Not Bleak House - the first of the red brick palaces
on the Dyke Road out of Brighton, home now
to gynaecologists, drug barons, self-made men -
but his shed, his bird mausoleum, where he could stash
the decades plundered from the air, all walled up
in glass - ptarmigan and curlew, meadow pipit, fulmar,
nightingale, swift. His wife was dying. The building
carried on regardless. Was he too obsessed to notice,
the wrought iron trusses the builders angled
for the roof, how thin they were? Too worried to care,
they might buckle sometime later, not carry weight,
like broken wings in air? How she'd railed against
the parlour full of birds, the smell, the cases,
the hours of hunting and arranging, the never there.

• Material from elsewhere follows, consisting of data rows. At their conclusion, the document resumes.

(** * Verification of src/user.js: the user facade over the directory client

    The module is embedded shallowly.  JavaScript strings are sequences of
    UTF-16 code units, promises are outcomes computed by explicit state
    passing over the facade's state (the user cache, the objects shared with
    the caller, the calls issued to the directory client), and the directory
    client is an arbitrary oracle that answers every call. *)

From Stdlib Require Import ZArith QArith Qround List String Ascii Bool Lia.
From Stdlib Require Import DecimalString.
From stdpp Require Import gmap list.

Local Open Scope N_scope.

(** ** JavaScript strings *)

(** A JS string is a sequence of UTF-16 code units. *)
Abbreviation jsstring := (list N).

(** Literals of the source that are plain ASCII are written as Rocq strings. *)
Definition js (s : string) : jsstring :=
  map N_of_ascii (list_ascii_of_string s).

Module Str.

(** [String.prototype.trim] removes the characters of WhiteSpace and
    LineTerminator from both ends. *)
Definition isWhiteSpace (c : N) : bool :=
  (9 <=? c) && (c <=? 13)
  || (c =? 32) || (c =? 160) || (c =? 5760)
  || (8192 <=? c) && (c <=? 8202)
  || (c =? 8232) || (c =? 8233) || (c =? 8239) || (c =? 8287)
  || (c =? 12288) || (c =? 65279).

Fixpoint trimStart (s : jsstring) : jsstring :=
  match s with
  | [] => []
  | c :: s' => if isWhiteSpace c then trimStart s' else s
  end.

Definition trimEnd (s : jsstring) : jsstring := rev (trimStart (rev s)).

Definition trim (s : jsstring) : jsstring := trimEnd (trimStart s).

(** [stripPrefix p s] is the rest of [s] after [p] when [s] starts with [p]. *)
Fixpoint stripPrefix (p s : jsstring) : option jsstring :=
  match p, s with
  | [], _ => Some s
  | _ :: _, [] => None
  | a :: p', b :: s' => if a =? b then stripPrefix p' s' else None
  end.

Definition startsWith (s p : jsstring) : bool :=
  match stripPrefix p s with Some _ => true | None => false end.

Definition endsWith (s p : jsstring) : bool := startsWith (rev s) (rev p).

(** [s.indexOf(p) > -1] *)
Fixpoint includes (s p : jsstring) : bool :=
  startsWith s p ||
  match s with
  | [] => false
  | _ :: s' => includes s' p
  end.

(** [s.replace(/p/g, r)] for a pattern [p] of literal characters, not empty:
    the matches are taken from left to right and do not overlap.  [skip]
    counts the characters of the current match still to be passed over. *)
Fixpoint replaceFrom (p r : jsstring) (skip : nat) (s : jsstring) : jsstring :=
  match s with
  | [] => []
  | c :: s' =>
      match skip with
      | S k => replaceFrom p r k s'
      | O =>
          if startsWith s p
          then r ++ replaceFrom p r (length p - 1) s'
          else c :: replaceFrom p r O s'
      end
  end.

Definition replaceAll (p r s : jsstring) : jsstring := replaceFrom p r O s.

(** [s.split(sep)] for a separator that is not empty.  [cur] holds the
    current piece in reverse. *)
Fixpoint splitFrom (sep : jsstring) (skip : nat) (cur : jsstring)
    (s : jsstring) : list jsstring :=
  match s with
  | [] => [rev cur]
  | c :: s' =>
      match skip with
      | S k => splitFrom sep k cur s'
      | O =>
          if startsWith s sep
          then rev cur :: splitFrom sep (length sep - 1) [] s'
          else splitFrom sep O (c :: cur) s'
      end
  end.

Definition split (sep s : jsstring) : list jsstring := splitFrom sep O [] s.

(** [parts.join(sep)] *)
Fixpoint join (sep : jsstring) (parts : list jsstring) : jsstring :=
  match parts with
  | [] => []
  | [p] => p
  | p :: rest => p ++ sep ++ join sep rest
  end.

(** [String.prototype.toUpperCase] on the Basic Latin and Latin-1 letters
    whose upper case is one code unit of the same block (a-z, and the
    letters from U+00E0 to U+00FE except the division sign).  Other code
    units are left as they are; the pools of createPassword hold none that
    the full function would change. *)
Definition upperUnit (c : N) : N :=
  if (97 <=? c) && (c <=? 122) then c - 32
  else if (224 <=? c) && (c <=? 254) && negb (c =? 247) then c - 32
  else c.

Definition toUpperCase (s : jsstring) : jsstring := map upperUnit s.

End Str.

(** ** Regular expressions

    The literal of isCorrectEmail is anchored at both ends, so [reg.test]
    decides membership of the whole string in the language of the expression.
    Membership is computed with derivatives. *)

Module Regex.

Inductive regex : Type :=
| Void : regex
| Eps : regex
| Class (p : N -> bool) : regex
| Cat (r1 r2 : regex) : regex
| Alt (r1 r2 : regex) : regex
| Star (r : regex) : regex.

(** [r+] *)
Definition Plus (r : regex) : regex := Cat r (Star r).

(** [r?] *)
Definition Opt (r : regex) : regex := Alt Eps r.

(** [r{n}] and [r{0,n}] *)
Fixpoint Exactly (n : nat) (r : regex) : regex :=
  match n with
  | O => Eps
  | S k => Cat r (Exactly k r)
  end.

Fixpoint AtMost (n : nat) (r : regex) : regex :=
  match n with
  | O => Eps
  | S k => Opt (Cat r (AtMost k r))
  end.

(** [r{lo,hi}] *)
Definition Between (lo hi : nat) (r : regex) : regex :=
  Cat (Exactly lo r) (AtMost (hi - lo) r).

Definition Chr (c : N) : regex := Class (N.eqb c).

Fixpoint nullable (r : regex) : bool :=
  match r with
  | Void => false
  | Eps => true
  | Class _ => false
  | Cat r1 r2 => nullable r1 && nullable r2
  | Alt r1 r2 => nullable r1 || nullable r2
  | Star _ => true
  end.

Fixpoint deriv (c : N) (r : regex) : regex :=
  match r with
  | Void => Void
  | Eps => Void
  | Class p => if p c then Eps else Void
  | Cat r1 r2 =>
      if nullable r1
      then Alt (Cat (deriv c r1) r2) (deriv c r2)
      else Cat (deriv c r1) r2
  | Alt r1 r2 => Alt (deriv c r1) (deriv c r2)
  | Star r1 => Cat (deriv c r1) (Star r1)
  end.

(** [/^r$/.test(s)] *)
Fixpoint test (r : regex) (s : jsstring) : bool :=
  match s with
  | [] => nullable r
  | c :: s' => test (deriv c r) s'
  end.

(** The language of an expression. *)
Inductive Matches : regex -> jsstring -> Prop :=
| MEps : Matches Eps []
| MClass p c : p c = true -> Matches (Class p) [c]
| MCat r1 r2 s1 s2 :
    Matches r1 s1 -> Matches r2 s2 -> Matches (Cat r1 r2) (s1 ++ s2)
| MAltL r1 r2 s : Matches r1 s -> Matches (Alt r1 r2) s
| MAltR r1 r2 s : Matches r2 s -> Matches (Alt r1 r2) s
| MStarNil r : Matches (Star r) []
| MStarCons r s1 s2 :
    Matches r s1 -> Matches (Star r) s2 -> Matches (Star r) (s1 ++ s2).

End Regex.

(** ** isCorrectEmail *)

Definition isAlpha (c : N) : bool :=
  (97 <=? c) && (c <=? 122) || (65 <=? c) && (c <=? 90).

Definition isDigit (c : N) : bool := (48 <=? c) && (c <=? 57).

(** The class [[a-zA-Z0-9_\-\.]] *)
Definition isEmailChar (c : N) : bool :=
  isAlpha c || isDigit c || (c =? 95) || (c =? 45) || (c =? 46).

(** [/^[a-zA-Z0-9_\-\.]+@[a-zA-Z0-9_\-\.]+\.[a-zA-Z]{2,5}$/] *)
Definition emailReg : Regex.regex :=
  Regex.Cat (Regex.Plus (Regex.Class isEmailChar))
    (Regex.Cat (Regex.Chr 64)
       (Regex.Cat (Regex.Plus (Regex.Class isEmailChar))
          (Regex.Cat (Regex.Chr 46)
             (Regex.Between 2 5 (Regex.Class isAlpha))))).

(** ** JavaScript values *)

(** The values that attributes, options and arguments take: primitives, and
    arrays of strings (objectClass).  The numbers of user.js are small
    integers (the values of userAccountControl and lockoutTime), which print
    in decimal. *)
Inductive jsval : Type :=
| VUndef : jsval
| VNull : jsval
| VBool (b : bool) : jsval
| VNum (z : Z) : jsval
| VStr (s : jsstring) : jsval
| VArr (l : list jsstring) : jsval.

#[global] Instance jsval_eq_dec : EqDecision jsval.
Proof. solve_decision. Defined.

(** A UserRecord: attribute name to value. *)
Abbreviation Record_ := (gmap jsstring jsval).

(** Any value passed around: a primitive (or array), or an object. *)
Inductive jsany : Type :=
| Prim (v : jsval) : jsany
| Obj (o : Record_) : jsany.

(** ToBoolean *)
Definition truthy (v : jsval) : bool :=
  match v with
  | VUndef | VNull => false
  | VBool b => b
  | VNum z => negb (z =? 0)%Z
  | VStr s => match s with [] => false | _ => true end
  | VArr _ => true
  end.

Definition decimal (z : Z) : jsstring :=
  match z with
  | Z0 => js "0"
  | Zpos p => js (NilEmpty.string_of_uint (Pos.to_uint p))
  | Zneg p => js "-" ++ js (NilEmpty.string_of_uint (Pos.to_uint p))
  end.

(** [String(v)], also the conversion of a template literal. *)
Definition String_ (v : jsval) : jsstring :=
  match v with
  | VUndef => js "undefined"
  | VNull => js "null"
  | VBool true => js "true"
  | VBool false => js "false"
  | VNum z => decimal z
  | VStr s => s
  | VArr l => Str.join (js ",") l
  end.

(** [o.k]: a property that is absent reads as undefined. *)
Definition prop (o : Record_) (k : string) : jsval :=
  default VUndef (o !! js k).

(** The result of evaluating an expression: a value, or a thrown error. *)
Inductive Completion (A : Type) : Type :=
| Normal (a : A) : Completion A
| Throw (e : jsany) : Completion A.
Arguments Normal {A} a.
Arguments Throw {A} e.

(** The TypeError of calling a method that a value does not have. *)
Definition TypeError (msg : string) : jsany :=
  Obj (<[js "name" := VStr (js "TypeError")]> {[js "message" := VStr (js msg)]}).

(** [(!v) || ((v) && (v.trim().length === 0))], the test that isCorrectEmail
    applies to its argument and addUser to [userObject.sAMAccountName].  A
    truthy value that is not a string has no [trim]. *)
Definition isBlank (v : jsval) : Completion bool :=
  if negb (truthy v) then Normal true
  else match v with
       | VStr s => Normal (Nat.eqb (length (Str.trim s)) 0)
       | _ => Throw (TypeError "trim is not a function")
       end.

Definition isCorrectEmail (email : jsval) : Completion bool :=
  match isBlank email with
  | Throw e => Throw e
  | Normal true => Normal false
  | Normal false => Normal (Regex.test emailReg (String_ email))
  end.

(** ** normalizeLocation *)

(** A location is a DN fragment: a string, or nothing ([None] stands for
    undefined).  The test is the one of [isBlank], on a string. *)
Definition normalizeLocation (userLocation : option jsstring) : jsstring :=
  match userLocation with
  | None => js "CN=Users,"
  | Some s =>
      if negb (truthy (VStr s)) || Nat.eqb (length (Str.trim s)) 0
      then js "CN=Users,"
      else if negb (Str.endsWith s (js ",")) then s ++ js "," else s
  end.

(** ** Promises, the facade's state and the directory client *)

(** How a promise ends: resolved, rejected, or never settled. *)
Inductive Outcome (A : Type) : Type :=
| Resolved (a : A) : Outcome A
| Rejected (e : jsany) : Outcome A
| Unsettled : Outcome A.
Arguments Resolved {A} a.
Arguments Rejected {A} e.
Arguments Unsettled {A}.

Definition isResolved {A : Type} (o : Outcome A) : bool :=
  match o with
  | Resolved _ => true
  | _ => false
  end.

(** [resolve] and [reject] settle a promise once; later calls are ignored. *)
Definition settle {A : Type} (p o : Outcome A) : Outcome A :=
  match p with
  | Unsettled => o
  | _ => p
  end.

(** What the directory client hands to the callback of [authenticate] as
    [authorized]: nothing, a boolean, or an object. *)
Inductive AuthResult : Type :=
| AuthMissing : AuthResult
| AuthFlag (b : bool) : AuthResult
| AuthObject (o : Record_) : AuthResult.

(** What user.js does outside itself, in the order in which it happens: the
    calls of the directory client ([find], [authenticate]), the calls of the
    helpers of the facade that are defined elsewhere ([_addObject],
    [_modifyDN], [_userReplaceOperation]), and the deletions from the user
    cache. *)
Inductive Event : Type :=
| EvFind (filter : jsstring) : Event
| EvAuthenticate (fullUser : jsstring) (pass : jsval) : Event
| EvAddObject (name location : jsstring) (obj : Record_) : Event
| EvModifyDN (oldDN : jsval) (newDN : jsstring) : Event
| EvReplace (userName : jsval) (key : jsstring) (value : jsval) : Event
| EvInvalidate (key : jsstring) : Event.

So he'd conceived this temple for his passion,
where walls of glass rose sixteen feet and would reflect
the image of their master. The nurse he liked.
She had a pigeon's plumpness, nesting warmth.
Some trickle of romanticism led to patterned arches,
a dream of honeymoon in Tuscany bagging thrush
or hornbill, some idea of profit from the specimens,
just like a church, a visitor attraction on the main road
from Devil's Dyke to Palace Pier. His wife seemed
like a heron when he found her cold and grey
in the silent room. The nurse replaced her
like a case slid along the shelf. Her friends cooed
and complimented such a catch, a minor celebrity,
the bird man, in his big, empty house. But why
the shed? Why the dockyard structure on the downs.
He keeps them there, she says. The birds.
The cash is running out. He's shuffled his investments
to underpin the shed, but even cutting corners
there's little left to realise the dream, the queues,
the fancy posters, the bus stop right outside the door.
One night he's drunk himself oblivious, misses
the step an eighth of an inch too low between the shed
and the vestibule of the house. In three days he's as dead
as the ospreys and the magpie, the goldfinch and the wren.
Six months on, his widow is remarried to a lawyer. All trace
of Booth is erased. The shed is sold to the council. The house
falls into disrepair. The trusses in the roof of the museum
start to bend. Motionless, the birds stare into history. Years
flutter into decades, centuries. Their smell lingers in the air.